Der Vortrag betrachtet diese Heiligtümer nicht nur als Orte religiöser Handlungen, sondern versucht sie in wirtschaftliche Praktiken im Steppengebiet rund um die Oase Palmyra einzubinden. Dabei richtet sich der Blick auf mobile Lebensweisen, Ressourcenmanagement und Güterverteilung – wirtschaftliche Transaktionen, und auf die Rolle der sakralen Plätze und Gottheiten, die in diese Aushandlungsprozesse von den menschlichen Akteuren einbezogen werden.

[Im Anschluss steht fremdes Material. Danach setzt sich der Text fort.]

(* ===== verification/Capabilities.v ===== *)
(** * Request validation and volume capabilities (driver/controller.go) *)

From S2P Require Import Prelude GoStrings Prog Errors Api.

Definition validateCreateVolumeRequest (req : CreateVolumeRequest) : res unit :=
  if String.eqb (req_Name req) "" then Err (Status InvalidArgument "Volume name is required")
  else match req_VolumeCapabilities req with
       | [] => Err (Status InvalidArgument "Volume capabilities are required")
       | _ => Ok tt
       end.

Definition isMultiNodeMode (mode : access_mode) : bool :=
  match mode with
  | MULTI_NODE_READER_ONLY | MULTI_NODE_SINGLE_WRITER | MULTI_NODE_MULTI_WRITER => true
  | _ => false
  end.

Definition is_block_protocol (protocol : string) : bool :=
  String.eqb protocol ProtocolNVMeOF || String.eqb protocol ProtocolISCSI.

Definition has_mount (cap : VolumeCapability) : bool :=
  match cap_type cap with Mount _ => true | _ => false end.

Fixpoint validateAccessModeForProtocol (caps : list VolumeCapability) (protocol : string) : res unit :=
  match caps with
  | [] => Ok tt
  | cap :: rest =>
      if negb (isMultiNodeMode (cap_mode cap)) then validateAccessModeForProtocol rest protocol
      else if is_block_protocol protocol then
        if has_mount cap then
          Err (Status InvalidArgument
            ("multi-node access mode " +:+ access_mode_string (cap_mode cap) +:+
             " with mounted filesystem is not supported for " +:+ protocol +:+
             " — use volumeMode: Block for multi-node block storage (e.g., KubeVirt live migration)"))
        else validateAccessModeForProtocol rest protocol
      else validateAccessModeForProtocol rest protocol
  end.

(** The loop of [requestedBlockFilesystem], with its two accumulators. *)
Fixpoint block_filesystem_loop (caps : list VolumeCapability) (mode filesystem : string) : res string :=
  match caps with
  | [] => Ok filesystem
  | cap :: rest =>
      let conflict (capabilityMode capabilityFilesystem : string) : res string :=
        if negb (String.eqb mode "") && negb (String.eqb mode capabilityMode) then
          Err (Status InvalidArgument "volume capabilities mix mount and raw block access")
        else if negb (String.eqb filesystem "") && negb (String.eqb capabilityFilesystem "") &&
                negb (String.eqb filesystem capabilityFilesystem) then
          Err (Status InvalidArgument ("volume capabilities request conflicting filesystem types " +:+
                                       Quote filesystem +:+ " and " +:+ Quote capabilityFilesystem))
        else block_filesystem_loop rest capabilityMode
               (if String.eqb capabilityFilesystem "" then filesystem else capabilityFilesystem) in
      match cap_type cap with
      | Mount fsType =>
          let capabilityFilesystem := if String.eqb fsType "" then fsTypeExt4 else fsType in
          if String.eqb capabilityFilesystem fsTypeExt3 || String.eqb capabilityFilesystem fsTypeExt4 ||
             String.eqb capabilityFilesystem fsTypeXFS
          then conflict "mount" capabilityFilesystem
          else Err (Status InvalidArgument ("unsupported filesystem type " +:+ Quote capabilityFilesystem +:+ " for block volume"))
      | Block => conflict "block" ""
      | NoAccessType => Err (Status InvalidArgument "volume capability must specify mount or block access")
      end
  end.

Definition requestedBlockFilesystem (caps : list VolumeCapability) : res string :=
  block_filesystem_loop caps "" "".

(** A pointer to a string that is nil or empty. *)
Definition nil_or_empty (p : option string) : bool :=
  match p with Some s => String.eqb s "" | None => true end.

Definition validateInitializedBlockFilesystem (subvolume : Subvolume) (expected : string) : res unit :=
  let sv := "block subvolume " +:+ sv_Filesystem subvolume +:+ "/" +:+ sv_Name subvolume in
  if String.eqb expected "" then Ok tt
  else
    match sv_BlockFilesystem subvolume with
    | None => Err (Status FailedPrecondition (sv +:+ " has no authoritative filesystem initialization metadata"))
    | Some fs =>
        if String.eqb fs "" then
          Err (Status FailedPrecondition (sv +:+ " has no authoritative filesystem initialization metadata"))
        else if negb (String.eqb fs expected) then
          Err (Status AlreadyExists (sv +:+ " contains " +:+ fs +:+ ", requested " +:+ expected))
        else if nil_or_empty (sv_BlockFilesystemUUID subvolume) then
          Err (Status FailedPrecondition (sv +:+ " has no verified filesystem UUID"))
        else Ok tt
    end.

Definition validateKnownBlockFilesystem (subvolume : Subvolume) (expected : string) : res unit :=
  match sv_BlockFilesystem subvolume with
  | None => Ok tt
  | Some fs =>
      if String.eqb expected "" then Ok tt
      else if negb (String.eqb fs expected) then
        Err (Status AlreadyExists ("block subvolume " +:+ sv_Filesystem subvolume +:+ "/" +:+ sv_Name subvolume +:+
                                   " contains " +:+ fs +:+ ", requested " +:+ expected))
      else Ok tt
  end.

(** ** What the validations mean *)

(** The filesystem a mount capability asks for. *)
Definition wanted_fs (fsType : string) : string := if String.eqb fsType "" then fsTypeExt4 else fsType.

Definition supported_fs (fs : string) : Prop := fs = fsTypeExt3 \/ fs = fsTypeExt4 \/ fs = fsTypeXFS.

(** Capabilities a single block volume can serve, initialised with [fs]: all
    raw, or all mounts of the one supported filesystem. *)
Definition uniform_block (caps : list VolumeCapability) : Prop := Forall (fun c => cap_type c = Block) caps.
Definition uniform_mount (fs : string) (caps : list VolumeCapability) : Prop :=
  Forall (fun c => exists t, cap_type c = Mount t /\ wanted_fs t = fs) caps.

Lemma supported_fs_tests fs :
  (String.eqb fs fsTypeExt3 || String.eqb fs fsTypeExt4 || String.eqb fs fsTypeXFS) = true <-> supported_fs fs.
Proof. unfold supported_fs. rewrite !orb_true_iff, !String.eqb_eq. tauto. Qed.

Lemma supported_fs_nonempty fs : supported_fs fs -> String.eqb fs "" = false.
Proof. by intros [->|[->| ->]]. Qed.

Lemma block_loop_block caps fs : block_filesystem_loop caps "block" "" = Ok fs <-> uniform_block caps /\ fs = "".
Proof.
  unfold uniform_block. induction caps as [|c caps IH]; simpl.
  { split; [intros [= <-]; split; [constructor|done]|by intros [_ ->]]. }
  rewrite Forall_cons. destruct (cap_type c) as [t| |]; simpl.
  - split; [|intros [[[=] _] _]]. destruct (_ || _); done.
  - rewrite IH. tauto.
  - split; [done|intros [[[=] _] _]].
Qed.

Lemma block_loop_mount caps fs0 fs :
  supported_fs fs0 -> block_filesystem_loop caps "mount" fs0 = Ok fs <-> uniform_mount fs0 caps /\ fs = fs0.
Proof.
  intros Hs. unfold uniform_mount. induction caps as [|c caps IH]; simpl.
  { split; [intros [= <-]; split; [constructor|done]|by intros [_ ->]]. }
  rewrite Forall_cons. destruct (cap_type c) as [t| |]; simpl.
  - change (if String.eqb t "" then fsTypeExt4 else t) with (wanted_fs t).
    rewrite (supported_fs_nonempty _ Hs). simpl.
    destruct (_ || _) eqn:Et.
    + apply supported_fs_tests in Et. rewrite (supported_fs_nonempty _ Et). simpl.
      destruct (String.eqb_spec fs0 (wanted_fs t)) as [E|E]; simpl.
      * rewrite <- E, IH. split; [intros [H ->]|intros [[_ H] ->]]; eauto.
      * split; [done|]. intros [[(t' & [= <-] & F) _] _]. by symmetry in F.
    + split; [done|]. intros [[(t' & [= <-] & F) _] _]. apply supported_fs_tests in Hs. rewrite F in Et. congruence.
  - split; [done|]. intros [[(? & [=] & _) _] _].
  - split; [done|]. intros [[(? & [=] & _) _] _].
Qed.

(** [requestedBlockFilesystem] accepts exactly the capability lists one
    block volume can serve, and returns what to initialise it with: the empty
    string for raw volumes, the one requested filesystem for mounted ones. *)
Theorem requestedBlockFilesystem_correct caps fs :
  requestedBlockFilesystem caps = Ok fs <->
  (uniform_block caps /\ fs = "") \/ (caps <> [] /\ supported_fs fs /\ uniform_mount fs caps).
Proof.
  unfold requestedBlockFilesystem. destruct caps as [|c caps]; simpl.
  { split; [intros [= <-]; left; split; [constructor|done]|]. intros [[_ ->]|[[] _]]; done. }
  unfold uniform_block, uniform_mount. rewrite Forall_cons. destruct (cap_type c) as [t| |] eqn:Ec; simpl.
  - change (if String.eqb t "" then fsTypeExt4 else t) with (wanted_fs t). destruct (_ || _) eqn:Et.
    + apply supported_fs_tests in Et. rewrite (supported_fs_nonempty _ Et), block_loop_mount by done. split.
      * intros [H ->]. right. split; [done|]. split; [done|]. constructor; eauto.
      * intros [[[[=] _] _]|(_ & _ & H)]. apply Forall_cons in H as [(t' & E & <-) H]. rewrite Ec in E.
        injection E as <-. done.
    + split; [done|]. intros [[[[=] _] _]|(_ & Hs & H)]. apply Forall_cons in H as [(t' & E & <-) _].
      rewrite Ec in E. injection E as <-. apply supported_fs_tests in Hs. congruence.
  - rewrite block_loop_block. split.
    + intros [H ->]. left. done.
    + intros [[[_ H] ->]|(_ & _ & H)]; [done|]. apply Forall_cons in H as [(t' & E & _) _]. congruence.
  - split; [done|]. intros [[[[=] _] _]|(_ & _ & H)]. apply Forall_cons in H as [(t' & E & _) _]. congruence.
Qed.

(** Multi-node access is refused exactly when a block protocol would mount
    a filesystem on several nodes. *)
Theorem validateAccessModeForProtocol_correct caps protocol :
  validateAccessModeForProtocol caps protocol = Ok tt <->
  ~ (is_block_protocol protocol = true /\
     exists c fs, c ∈ caps /\ isMultiNodeMode (cap_mode c) = true /\ cap_type c = Mount fs).
Proof.
  induction caps as [|c caps IH]; simpl.
  { split; [|done]. intros _ (_ & c & fs & H & _). by apply elem_of_nil in H. }
  destruct (isMultiNodeMode (cap_mode c)) eqn:Em; simpl.
  - destruct (is_block_protocol protocol) eqn:Ep.
    + destruct (has_mount c) eqn:Eh.
      * split; [done|]. intros H. exfalso. apply H. split; [done|]. unfold has_mount in Eh.
        destruct (cap_type c) as [fs| |] eqn:Et; try done. exists c, fs. split; [left|done].
      * rewrite IH. unfold has_mount in Eh. split; intros H [_ (c' & fs & Hc & Hm & Ht)].
        -- apply elem_of_cons in Hc as [->|Hc]; [by rewrite Ht in Eh|]. apply H. eauto 8.
        -- apply H. split; [done|]. exists c', fs. split; [by right|done].
    + rewrite IH. split; intros _ [? _]; discriminate.
  - rewrite IH. split; intros H [Hp (c' & fs & Hc & Hm & Ht)]; apply H; split; try done.
    + apply elem_of_cons in Hc as [->|Hc]; [congruence|]. eauto.
    + exists c', fs. split; [by right|done].
Qed.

Donnerstag, 12.02.2026 | 18.30 Uhr | Christian-Albrechts-Platz 3, Hörsaal 3
Dr. Asuman Lätzer-Lasar (Marburg)
Sacrum et Mercatura. Mater Magna zwischen Religion und Ökonomie im antiken Rom
Der Kult der Mater Magna in Rom offenbarte eine vielschichtige Verflechtung von Religion und Ökonomie. Während das Heiligtum auf dem Mons Vaticanus selbst als Wirtschaftsbetrieb auftrat und durch seine religiösen Dienstleistungen seine erforderlichen Einnahmen generierte, bietet das palatinische Heiligtum ein kontrastierendes Bild: Von hier gingen zwar keine eigenen Wirtschaftsaktivitäten aus, doch profitierten umliegende Betriebe nachweislich von der Kultpraxis. So belegen sowohl eine unterhalb des Heiligtums gelegene fullonica als auch eine angrenzende taberna die engen Wechselwirkungen zwischen sakralem Raum und lokaler Wirtschaft.